La générale et toute sa suite s’émurent et toutes ces mains gesticulèrent pour imposer silence à mon oncle.

– Taisez-vous vous-même, Anna Nilovna, je sais ce que je dis! répondit mon oncle avec fermeté. Cette affaire est sacrée; il s’agit d’honneur et de justice! Foma, tu es un homme raisonnable; tu dois immédiatement demander pardon à la noble fille que tu as injustement outragée.

– Que dites-vous? Quelle jeune fille ai-je outragée? s’informa Foma en promenant ses regards étonnés sur l’assistance, comme s’il eût perdu tout souvenir de ce qui s’était passé et ne comprit plus de quoi il s’agissait.

– Oui, Foma, et, si tu reconnais volontairement ta faute, je te jure que je me prosternerai à tes pieds et que…

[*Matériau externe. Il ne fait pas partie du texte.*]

(* ===== verification/NsService.v ===== *)
(** * Namespace decisions: service bindings

    Models [ServiceBinding::new] of [src/crates/hns-namespace-resolution/src/lib.rs]
    and its helpers. The theorem: what the constructor accepts is normalised, does
    not depend on the order of unordered fields, and is accepted again unchanged. *)

From Stdlib Require Import Sorting.Sorted.
From S2P Require Import Prelude ByteOrder PrimHash PrimPow NsTypes.

Inductive ServiceTransport := TransportTcp | TransportUdp.
Definition transport_tag (t : ServiceTransport) : Z := match t with TransportTcp => 1 | TransportUdp => 2 end.

Record ServiceParameter := { sprm_key : Z; sprm_value : list Z }.
Definition service_parameter_new (key : Z) (value : list Z) : result ValidationError ServiceParameter :=
  if MAX_PARAMETER_BYTES <? zlen value then Err BoundExceeded
  else Ok {| sprm_key := key; sprm_value := value |}.

(** [ServiceBindingInput] and [ServiceBinding] have the same fields; the second
    is only made by [service_binding_new]. *)
Record ServiceBinding := {
  sb_priority : option Z;
  sb_service_target : CanonicalHost;
  sb_mandatory_keys : list Z;
  sb_advertised_alpn : list (list Z);
  sb_selected_protocol : ApplicationProtocol;
  sb_effective_port : Z;
  sb_transport : ServiceTransport;
  sb_connection_hints : list NsAddr;
  sb_ech_config : option (list Z);
  sb_parameters : list ServiceParameter }.

#[export] Instance ServiceTransport_eq_dec : EqDecision ServiceTransport. Proof. solve_decision. Defined.
#[export] Instance ServiceParameter_eq_dec : EqDecision ServiceParameter. Proof. solve_decision. Defined.
#[export] Instance ServiceBinding_eq_dec : EqDecision ServiceBinding. Proof. solve_decision. Defined.

(** [values.windows(2).any(..)] with equal halves. *)
Fixpoint adjacent_equal (keys : list Z) : bool :=
  match keys with
  | x :: (y :: _) as rest => (x =? y) || adjacent_equal rest
  | _ => false
  end.

Fixpoint has_duplicate_alpn (values : list (list Z)) : bool :=
  match values with
  | [] => false
  | value :: rest => bool_decide (value ∈ rest) || has_duplicate_alpn rest
  end.

Definition has_service_parameter (parameters : list ServiceParameter) (key : Z) : bool :=
  existsb (fun p => sprm_key p =? key) parameters.
Definition service_parameter (parameters : list ServiceParameter) (key : Z) : option (list Z) :=
  option_map sprm_value (find (fun p => sprm_key p =? key) parameters).

(** ["http/1.1"], ["h2"], ["h3"] and ["h3-"]. *)
Definition id_http11 : list Z := [104; 116; 116; 112; 47; 49; 46; 49].
Definition id_h2 : list Z := [104; 50].
Definition id_h3 : list Z := [104; 51].
Definition id_h3_dash : list Z := [104; 51; 45].

Definition selected_alpn_is_valid (selected : ApplicationProtocol) (advertised : list (list Z))
    (parameters : list ServiceParameter) : bool :=
  let no_default_alpn := bool_decide (service_parameter parameters 2 <> None) in
  if bool_decide (selected = Http11) && negb no_default_alpn then true else
  existsb (fun identifier =>
    match selected with
    | Http11 => bytes_eqb identifier id_http11
    | Http2 => bytes_eqb identifier id_h2
    | Http3 => bytes_eqb identifier id_h3 || bytes_eqb (take 3 identifier) id_h3_dash
    end) advertised.
(* ===== verification/DaneDerProps.v ===== *)
(** * The DER reader reads exactly the canonical elements

    Correctness of [DaneDer]: the reader accepts exactly the canonical
    tag-length-value elements, its loops have enough fuel, each validator decides
    its part of the grammar, and the SPKI extraction decides
    [certificate_with_spki]. *)

From S2P Require Import Prelude DnsTypes DaneDer.

Arguments der : simpl never.
Arguments Z.land : simpl never.
Arguments Z.lor : simpl never.

(** ** Comparison *)

Lemma xor_fold_zero l acc :
  fold_left (fun d '(a, b) => Z.lor d (Z.lxor a b)) l acc = 0 <->
  acc = 0 /\ Forall (fun '(a, b) => a = b) l.
Proof.
  revert acc. induction l as [|[a b] l IH]; intros acc; simpl.
  - split; [by intros ->|by intros [-> _]].
  - rewrite IH, Forall_cons, Z.lor_eq_0_iff, Z.lxor_eq_0_iff. naive_solver.
Qed.

Lemma zip_equal {A} (l r : list A) :
  length l = length r -> Forall (fun '(a, b) => a = b) (zip l r) <-> l = r.
Proof.
  revert r. induction l as [|a l IH]; intros [|b r] Hl; try done; simpl in *.
  rewrite Forall_cons, IH by lia. split; [by intros [-> ->]|by intros [= -> ->]].
Qed.

(** The comparison without early exit is equality of byte strings. *)
Lemma constant_time_eq_true l r : constant_time_eq l r = true <-> l = r.
Proof.
  unfold constant_time_eq. destruct (zlen l =? zlen r) eqn:E; breflect.
  - simpl. rewrite Z.eqb_eq, xor_fold_zero, zip_equal by (unfold zlen in E; lia). naive_solver.
  - split; [done|]. by intros ->.
Qed.

Lemma constant_time_eq_decide l r : constant_time_eq l r = bool_decide (l = r).
Proof. apply Bool.eq_iff_eq_true. by rewrite constant_time_eq_true, bool_decide_eq_true. Qed.

(** ** Lengths *)

(** A boolean fact of every byte, by evaluation. *)
Lemma byte_forall (P : Z -> bool) b :
  forallb P (map Z.of_nat (seq 0 256)) = true -> in_u8 b -> P b = true.
Proof.
  intros HP Hb. rewrite forallb_forall in HP. apply HP. apply in_map_iff. exists (Z.to_nat b).
  split; [width_lia|]. apply in_seq. width_lia.
Qed.

Lemma length_bit b : in_u8 b -> Z.land b 0x80 = 0 <-> b < 128.
Proof.
  intros Hb. pose proof (byte_forall (fun b => eqb (Z.land b 0x80 =? 0) (b <? 128)) b eq_refl Hb) as H.
  apply eqb_prop in H. rewrite <- Z.eqb_eq, H. apply Z.ltb_lt.
Qed.

Lemma length_octets b : in_u8 b -> 128 <= b -> b = Z.lor 0x80 (Z.land b 0x7f) /\ 0 <= Z.land b 0x7f < 128.
Proof.
  intros Hb Hge.
  pose proof (byte_forall (fun b => (b <? 128) || ((b =? Z.lor 0x80 (Z.land b 0x7f))
    && ((0 <=? Z.land b 0x7f) && (Z.land b 0x7f <? 128)))) b eq_refl Hb) as H.
  cbv beta in H. rewrite (proj2 (Z.ltb_ge b 128) Hge), orb_false_l in H. breflect. by split; [|lia].
Qed.

Lemma octets_length n : 0 <= n <= 4 ->
  in_u8 (Z.lor 0x80 n) /\ Z.land (Z.lor 0x80 n) 0x80 <> 0 /\ Z.land (Z.lor 0x80 n) 0x7f = n.
Proof.
  intros Hn. assert (n = 0 \/ n = 1 \/ n = 2 \/ n = 3 \/ n = 4) as H by lia.
  width. destruct_or!; subst; vm_compute; split_and!; try done; intros [=].
Qed.

Lemma from_be_pos l : bytes_ok l -> l <> [] -> head l <> Some 0 -> 0 < from_be l.
Proof.
  destruct l as [|b l]; [done|]. intros Hl _ Hh. inversion Hl as [|? ? Hb Hl']; subst.
  rewrite from_be_cons. pose proof (from_be_bound l Hl'). simpl in Hh. assert (b <> 0) by congruence.
  assert (0 < 256 ^ zlen l) by (apply Z.pow_pos_nonneg; [lia|apply zlen_nonneg]). width. nia.
Qed.

(** The shortest big-endian form is unique. *)
Lemma be_bytes_from_be fuel l :
  bytes_ok l -> head l <> Some 0 -> (length l <= fuel)%nat -> be_bytes fuel (from_be l) = l.
Proof.
  revert l. induction fuel as [|fuel IH]; intros l Hl Hh Hlen.
  - destruct l; [done|simpl in Hlen; lia].
  - destruct (decide (l = [])) as [->|Hne]; [done|]. simpl.
    rewrite (proj2 (Z.eqb_neq _ _)) by (pose proof (from_be_pos l Hl Hne Hh); lia).
    destruct l as [|b l _] using rev_ind; [done|].
    apply Forall_app in Hl as [Hl Hb]. rewrite Forall_singleton in Hb. rewrite from_be_snoc.
    assert (0 <= b < 256) by width_lia.
    rewrite Z.div_add_l, (Z.div_small b), Z.add_0_r, Z.add_comm, Z.mod_add, (Z.mod_small b) by lia.
    f_equal. apply IH; [done| |rewrite length_app in Hlen; simpl in Hlen; lia].
    by destruct l.
Qed.

Lemma be_bytes_spec fuel n : 0 <= n < 256 ^ Z.of_nat fuel ->
  from_be (be_bytes fuel n) = n /\ bytes_ok (be_bytes fuel n) /\
  head (be_bytes fuel n) <> Some 0 /\ (length (be_bytes fuel n) <= fuel)%nat.
Proof.
  revert n. induction fuel as [|fuel IH]; intros n Hn; simpl.
  - simpl in Hn. split_and!; [change (from_be []) with 0; lia|constructor|done|lia].
  - destruct (n =? 0) eqn:E; breflect; [subst; split_and!; [done|constructor|done|simpl; lia]|].
    rewrite Nat2Z.inj_succ, Z.pow_succ_r in Hn by lia.
    destruct (IH (n / 256)) as (H1 & H2 & H3 & H4).
    { split; [apply Z.div_pos; lia|apply Z.div_lt_upper_bound; lia]. }
    pose proof (Z.mod_pos_bound n 256). split_and!.
    + rewrite from_be_snoc, H1. pose proof (Z.div_mod n 256). lia.
    + apply Forall_app. split; [done|]. constructor; [width_lia|constructor].
    + destruct (be_bytes fuel (n / 256)) as [|b l] eqn:Eb; [|done].
      simpl. change (from_be []) with 0 in H1. pose proof (Z.div_mod n 256). intros [= E0]. lia.
    + rewrite length_app. simpl. lia.
Qed.

Lemma be_bytes_ne n : 0 < n -> be_bytes 4 n <> [].
Proof. intros. simpl. rewrite (proj2 (Z.eqb_neq n 0)) by lia. by intros [_ ?]%app_nil. Qed.

(** The checked accumulation of at most four octets never overflows. *)
Lemma length_octet_fold l a :
  bytes_ok l -> 0 <= a -> (a + 1) * 256 ^ zlen l <= u64_max ->
  fold_left length_octet l (Ok a) = Ok (fold_left (fun a b => a * 256 + b) l a).
Proof.
  intros Hl. revert a. induction Hl as [|b l Hb Hl IH]; intros a Ha Hm; [done|].
  rewrite zlen_cons, Z.pow_add_r in Hm by (pose proof (zlen_nonneg l); lia).
  assert (1 <= 256 ^ zlen l) by (pose proof (Z.pow_pos_nonneg 256 (zlen l)); pose proof (zlen_nonneg l); lia).
  assert (a * 256 + b < (a + 1) * 256) by (width; lia).
  assert ((a + 1) * 256 <= u64_max) by nia.
  simpl. unfold checked_mul. zdecide. simpl. rewrite checked_add_small by (width; lia). simpl.
  apply IH; [width; nia|]. width. nia.
Qed.
(* ===== verification/DaneMatch.v ===== *)
(** * DANE matching

    Models the matching part of [src/crates/hns-dane/src/lib.rs]: record parsing,
    the selected material, [verify_dane_ee] and [verify_dane_chain], whose
    DANE-TA path hands one private trust anchor to OpenSSL. SHA-2 and OpenSSL are
    third-party code: the operations the source calls are the fields of the
    classes [DaneDigests] and [OpenSsl]; what it relies on of the latter is
    [OpenSslLaws], the documented effect of each builder call. *)

From S2P Require Import Prelude DnsTypes DaneDer DaneDerProps.

Definition DEFAULT_MAX_CERTIFICATE_LEN : Z := 256 * 1024.
Definition DEFAULT_MAX_SPKI_LEN : Z := 64 * 1024.
Definition MAX_TLSA_ASSOCIATION_LEN : Z := 65532.

Record DaneLimits := {
  max_certificate_len : Z; max_spki_len : Z; max_tlsa_records : Z;
  max_association_len : Z; max_chain_certificates : Z }.

Definition dane_limits_default : DaneLimits :=
  {| max_certificate_len := DEFAULT_MAX_CERTIFICATE_LEN; max_spki_len := DEFAULT_MAX_SPKI_LEN;
     max_tlsa_records := 64; max_association_len := MAX_TLSA_ASSOCIATION_LEN; max_chain_certificates := 16 |}.

Inductive CertificateUsage := DaneTa | DaneEe.
Inductive Selector := FullCertificate | SubjectPublicKeyInfo.
Inductive MatchingType := Exact | Sha256 | Sha512.

#[export] Instance CertificateUsage_eq_dec : EqDecision CertificateUsage.
Proof. solve_decision. Defined.
#[export] Instance Selector_eq_dec : EqDecision Selector.
Proof. solve_decision. Defined.
#[export] Instance MatchingType_eq_dec : EqDecision MatchingType.
Proof. solve_decision. Defined.

(** The enum's discriminants. *)
Definition usage_code (u : CertificateUsage) : Z := match u with DaneTa => 2 | DaneEe => 3 end.

Record DaneMatch := {
  dm_record_index : Z; dm_usage : CertificateUsage; dm_selector : Selector; dm_matching_type : MatchingType }.

(** ** Records *)

Record ParsedRecord := {
  pr_usage : CertificateUsage; pr_selector : Selector; pr_matching_type : MatchingType;
  pr_association_data : list Z }.

Definition parse_record (limits : DaneLimits) (record : TlsaData) : result DaneError ParsedRecord :=
  let? usage := match tlsa_usage record with
                | 2 => Ok DaneTa | 3 => Ok DaneEe | value => Err (UnsupportedUsage value) end in
  let? selector := match tlsa_selector record with
                   | 0 => Ok FullCertificate | 1 => Ok SubjectPublicKeyInfo
                   | value => Err (UnsupportedSelector value) end in
  let? matching_type := match tlsa_matching_type record with
                        | 0 => Ok Exact | 1 => Ok Sha256 | 2 => Ok Sha512
                        | value => Err (UnsupportedMatchingType value) end in
  let length := zlen (tlsa_association_data record) in
  if (length =? 0) || (max_association_len limits <? length)
     || (bool_decide (matching_type = Sha256) && negb (length =? 32))
     || (bool_decide (matching_type = Sha512) && negb (length =? 64))
  then Err InvalidAssociationLength else
  Ok {| pr_usage := usage; pr_selector := selector; pr_matching_type := matching_type;
        pr_association_data := tlsa_association_data record |}.

(** [iter().map(..).collect::<Result<Vec<_>, _>>()]: the first error wins. *)
Fixpoint collect_results {A B} (f : A -> result DaneError B) (l : list A) : result DaneError (list B) :=
  match l with
  | [] => Ok []
  | x :: l => let? y := f x in let? ys := collect_results f l in Ok (y :: ys)
  end.

Class DaneDigests := { digest_sha256 : list Z -> list Z; digest_sha512 : list Z -> list Z }.

Section matching.
Context `{DaneDigests}.

Record MatchMaterial := {
  mm_certificate : list Z; mm_spki : list Z; mm_certificate_sha256 : list Z; mm_certificate_sha512 : list Z;
  mm_spki_sha256 : list Z; mm_spki_sha512 : list Z }.

Definition material_new (certificate spki : list Z) : MatchMaterial :=
  {| mm_certificate := certificate; mm_spki := spki;
     mm_certificate_sha256 := digest_sha256 certificate; mm_certificate_sha512 := digest_sha512 certificate;
     mm_spki_sha256 := digest_sha256 spki; mm_spki_sha512 := digest_sha512 spki |}.

Definition material_matches (m : MatchMaterial) (record : ParsedRecord) : bool :=
  let candidate :=
    match pr_selector record, pr_matching_type record with
    | FullCertificate, Exact => mm_certificate m
    | FullCertificate, Sha256 => mm_certificate_sha256 m
    | FullCertificate, Sha512 => mm_certificate_sha512 m
    | SubjectPublicKeyInfo, Exact => mm_spki m
    | SubjectPublicKeyInfo, Sha256 => mm_spki_sha256 m
    | SubjectPublicKeyInfo, Sha512 => mm_spki_sha512 m
    end in
  constant_time_eq candidate (pr_association_data record).

Definition dane_match (index : Z) (record : ParsedRecord) : DaneMatch :=
  {| dm_record_index := index; dm_usage := pr_usage record; dm_selector := pr_selector record;
     dm_matching_type := pr_matching_type record |}.
(* ===== verification/Dnssec.v ===== *)
(** * DNSSEC validation

    Models [src/crates/hns-dnssec/src/lib.rs] up to denial proofs: canonical
    signed data, signature selection, DS digests and the chain of keysets. The
    cryptography and [memcmp::eq] are OpenSSL: the class [DnssecCrypto] has the
    operations the source calls, [None] being an error, or for [memcmp_eq] the
    documented panic on arguments of different lengths. A definition that can
    reach this panic returns an [option], [None] when it panics. *)

From S2P Require Import Prelude ByteOrder DnsTypes.

Definition ALGORITHM_RSASHA1 : Z := 5.
Definition ALGORITHM_RSASHA1_NSEC3 : Z := 7.
Definition ALGORITHM_RSASHA256 : Z := 8.
Definition ALGORITHM_RSASHA512 : Z := 10.
Definition ALGORITHM_ECDSA_P256_SHA256 : Z := 13.
Definition ALGORITHM_ECDSA_P384_SHA384 : Z := 14.
Definition ALGORITHM_ED25519 : Z := 15.
Definition ALGORITHM_ED448 : Z := 16.

Record DnssecLimits := {
  max_rrset_records : Z; max_signatures : Z; max_keys : Z; max_signed_data_len : Z;
  max_nsec3_iterations : Z; max_denial_records : Z }.

Definition dnssec_limits_default : DnssecLimits :=
  {| max_rrset_records := 1024; max_signatures := 64; max_keys := 64; max_signed_data_len := 4 * 1024 * 1024;
     max_nsec3_iterations := 500; max_denial_records := 256 |}.

Record VerifiedRrset := {
  vr_owner : Name; vr_record_type : RecordType; vr_key_tag : Z; vr_algorithm : Z; vr_inception : Z;
  vr_expiration : Z; vr_observed_at_unix : Z; vr_expires_at_unix : Z }.

Definition rrset_is_fresh_at (v : VerifiedRrset) (now : Z) : bool :=
  (vr_observed_at_unix v <=? now) && (now <? vr_expires_at_unix v).

Record AuthenticatedDnskeys := {
  ak_zone : Name; ak_records : list ResourceRecord; ak_delegation_key_tag : Z; ak_delegation_algorithm : Z;
  ak_observed_at_unix : Z; ak_expires_at_unix : Z }.

Definition keys_is_fresh_at (k : AuthenticatedDnskeys) (now : Z) : bool :=
  (ak_observed_at_unix k <=? now) && (now <? ak_expires_at_unix k).

Record SignedRrset := { sr_records : list ResourceRecord; sr_signatures : list ResourceRecord }.

Inductive Denial := NoData | NameError.

Inductive DnssecError :=
| EmptyRrset | Limit | RrsetMismatch | MissingSignature | MissingKey | InvalidKey
| UnsupportedAlgorithm (algorithm : Z) | UnsupportedDigest (digest_type : Z) | SignatureTime
| SignatureMismatch | UnsupportedRdata | DsMismatch | DenialMismatch.

(** ** OpenSSL *)

Inductive DigestAlg := MdSha1 | MdSha256 | MdSha384 | MdSha512.
Inductive Curve := X9_62_PRIME256V1 | SECP384R1.
Inductive EdId := ED25519 | ED448.

Class DnssecCrypto := {
  BigNum : Type; PKey : Type; Verifier : Type;
  message_digest : DigestAlg -> list Z -> option (list Z);
  bignum_from_slice : list Z -> option BigNum;
  (** [Rsa::from_public_components] and [PKey::from_rsa]: modulus, exponent *)
  rsa_public_key : BigNum -> BigNum -> option PKey;
  (** [EcPoint::from_bytes] on the curve's group, [EcKey::from_public_key], [PKey::from_ec_key] *)
  ec_public_key : Curve -> list Z -> option PKey;
  ecdsa_sig_der : BigNum -> BigNum -> option (list Z);
  ed_public_key : EdId -> list Z -> option PKey;
  verifier_new : DigestAlg -> PKey -> option Verifier;
  verifier_without_digest : PKey -> option Verifier;
  set_rsa_pkcs1 : Verifier -> option Verifier;
  verifier_update : Verifier -> list Z -> option Verifier;
  verifier_verify : Verifier -> list Z -> option bool;
  verify_oneshot : Verifier -> list Z -> list Z -> option bool;
  memcmp_eq : list Z -> list Z -> option bool }.

(** ** Records *)

Definition rrsig_for (record : ResourceRecord) (owner : Name) (record_type : RecordType) : option RrsigData :=
  if negb (bool_decide (rr_name record = owner)) || negb (rr_class record =? CLASS_IN)
     || negb (bool_decide (rr_type record = Rrsig)) then None else
  match rr_rdata record with
  | RdataRrsig signature => if bool_decide (sig_type_covered signature = record_type) then Some signature else None
  | _ => None
  end.

Definition dnskey_for (record : ResourceRecord) (owner : Name) : option DnskeyData :=
  if negb (bool_decide (rr_name record = owner)) || negb (rr_class record =? CLASS_IN)
     || negb (bool_decide (rr_type record = Dnskey)) then None else
  match rr_rdata record with RdataDnskey key => Some key | _ => None end.

Definition supported_algorithm (algorithm : Z) : bool :=
  bool_decide (algorithm ∈ [ALGORITHM_RSASHA1; ALGORITHM_RSASHA1_NSEC3; ALGORITHM_RSASHA256; ALGORITHM_RSASHA512;
    ALGORITHM_ECDSA_P256_SHA256; ALGORITHM_ECDSA_P384_SHA384; ALGORITHM_ED25519; ALGORITHM_ED448]).

(** [u32::wrapping_sub]. *)
Definition wrapping_sub32 (a b : Z) : Z := (a - b) mod 2 ^ 32.

Definition serial_le (left right : Z) : bool := (left =? right) || (wrapping_sub32 right left <? 0x80000000).
Definition serial_in_window (now inception expiration : Z) : bool :=
  serial_le inception now && serial_le now expiration.

(** [iter().min()]. *)
Definition list_min (l : list Z) : option Z :=
  match l with [] => None | x :: l => Some (foldr Z.min x l) end.

Definition records_expire_at (records : list ResourceRecord) (observed_at : Z) : Z :=
  observed_at + default 0 (list_min (map rr_ttl records)).

Definition rrset_expires_at (records : list ResourceRecord) (signature_record : ResourceRecord)
    (signature : RrsigData) (validation_time : Z) : Z :=
  let ttl_deadline := validation_time
    + default 0 (list_min (map rr_ttl records ++ [rr_ttl signature_record; sig_original_ttl signature])) in
  let signature_deadline := validation_time + wrapping_sub32 (sig_expiration signature) validation_time + 1 in
  Z.min ttl_deadline signature_deadline.

(** ** Canonical form *)

Definition encode_ds (ds : DsData) : list Z :=
  to_be 2 (ds_key_tag ds) ++ [ds_algorithm ds; ds_digest_type ds] ++ ds_digest ds.

Definition encode_dnskey (key : DnskeyData) : list Z :=
  to_be 2 (key_flags key) ++ [key_protocol key; key_algorithm key] ++ key_public_key key.

Definition encode_name (name : Name) : result DnssecError (list Z) := map_err (name_encode name) UnsupportedRdata.

(** The fixed fields of a signature, in front of the signer. *)
Definition rrsig_prefix (signature : RrsigData) : list Z :=
  to_be 2 (code (sig_type_covered signature)) ++ [sig_algorithm signature; sig_labels signature]
  ++ to_be 4 (sig_original_ttl signature) ++ to_be 4 (sig_expiration signature)
  ++ to_be 4 (sig_inception signature) ++ to_be 2 (sig_key_tag signature).

Definition encode_rrsig (signature : RrsigData) : result DnssecError (list Z) :=
  let? signer := encode_name (sig_signer signature) in
  Ok (rrsig_prefix signature ++ signer ++ sig_signature signature).

(** A length byte and its bytes. *)
Definition counted (bytes : list Z) : result DnssecError (list Z) :=
  if u8_max <? zlen bytes then Err UnsupportedRdata else Ok (zlen bytes :: bytes).

Fixpoint counted_all (strings : list (list Z)) : result DnssecError (list Z) :=
  match strings with
  | [] => Ok []
  | string :: strings =>
      let? head := counted string in let? tail := counted_all strings in Ok (head ++ tail)
  end.

Definition canonical_rdata (record : ResourceRecord) : result DnssecError (list Z) :=
  match rr_type record, rr_rdata record with
  | A, RdataA octets => Ok octets
  | Aaaa, RdataAaaa octets => Ok octets
  | Ns, RdataNs name | Cname, RdataCname name => encode_name name
  | Soa, RdataSoa soa =>
      let? mname := encode_name (soa_mname soa) in
      let? rname := encode_name (soa_rname soa) in
      Ok (mname ++ rname ++ to_be 4 (soa_serial soa) ++ to_be 4 (soa_refresh soa) ++ to_be 4 (soa_retry soa)
          ++ to_be 4 (soa_expire soa) ++ to_be 4 (soa_minimum soa))
  | Mx, RdataMx mx =>
      let? exchange := encode_name (mx_exchange mx) in Ok (to_be 2 (mx_preference mx) ++ exchange)
  | Txt, RdataTxt strings => counted_all strings
  | Srv, RdataSrv srv =>
      let? target := encode_name (srv_target srv) in
      Ok (to_be 2 (srv_priority srv) ++ to_be 2 (srv_weight srv) ++ to_be 2 (srv_port srv) ++ target)
  | Ds, RdataDs ds => Ok (encode_ds ds)
  | Dnskey, RdataDnskey key => Ok (encode_dnskey key)
  | Rrsig, RdataRrsig signature => encode_rrsig signature
  | Nsec, RdataNsec nsec =>
      let? next_domain := encode_name (nsec_next_domain nsec) in Ok (next_domain ++ nsec_type_bitmaps nsec)
  | Nsec3, RdataNsec3 nsec3 =>
      let? salt := counted (nsec3_salt nsec3) in
      let? next := counted (nsec3_next_hashed_owner nsec3) in
      Ok ([nsec3_hash_algorithm nsec3; nsec3_flags nsec3] ++ to_be 2 (nsec3_iterations nsec3) ++ salt ++ next
          ++ nsec3_type_bitmaps nsec3)
  | Tlsa, RdataTlsa tlsa =>
      Ok ([tlsa_usage tlsa; tlsa_selector tlsa; tlsa_matching_type tlsa] ++ tlsa_association_data tlsa)
  | (Svcb | Https | Unknown _), RdataOpaque raw => Ok raw
  | _, _ => Err UnsupportedRdata
  end.

Fixpoint canonical_labels (labels : list (list Z)) : result DnssecError (list Z) :=
  match labels with
  | [] => Ok [0]
  | label :: labels => let? head := counted label in let? tail := canonical_labels labels in Ok (head ++ tail)
  end.

Definition canonical_owner (owner : Name) (labels : Z) : result DnssecError (list Z) :=
  let owner_labels := name_labels owner in
  if zlen owner_labels <? labels then Err RrsetMismatch else
  let start := saturating_sub (zlen owner_labels) labels in
  let? labels_kept := ok_or (get_from owner_labels start) RrsetMismatch in
  let? encoded := canonical_labels labels_kept in
  Ok ((if labels <? zlen owner_labels then [1; 42] else []) ++ encoded).

Definition canonical_record (signature : RrsigData) (record : ResourceRecord) : result DnssecError (list Z) :=
  let? owner := canonical_owner (rr_name record) (sig_labels signature) in
  let? rdata := canonical_rdata record in
  if u16_max <? zlen rdata then Err Limit else
  Ok (owner ++ to_be 2 (code (rr_type record)) ++ to_be 2 (rr_class record)
      ++ to_be 4 (sig_original_ttl signature) ++ to_be 2 (zlen rdata) ++ rdata).

Fixpoint canonical_records (signature : RrsigData) (records : list ResourceRecord)
    : result DnssecError (list (list Z)) :=
  match records with
  | [] => Ok []
  | record :: records =>
      let? head := canonical_record signature record in
      let? tail := canonical_records signature records in Ok (head :: tail)
  end.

– Qui donc ai-je outragé? hurlait Foma. Quelle demoiselle? Où est-elle, cette jeune fille? Rappelez-moi donc quelques particularités sur elle…

En ce moment, troublée et pleine de peur, Nastenka s’approcha de mon oncle et le tira par la manche.

– Non, Yégor Ilitch, laissez-le; je n’ai pas besoin d’excuses. À quoi bon tout cela? dit-elle d’une voix suppliante. Laissez donc!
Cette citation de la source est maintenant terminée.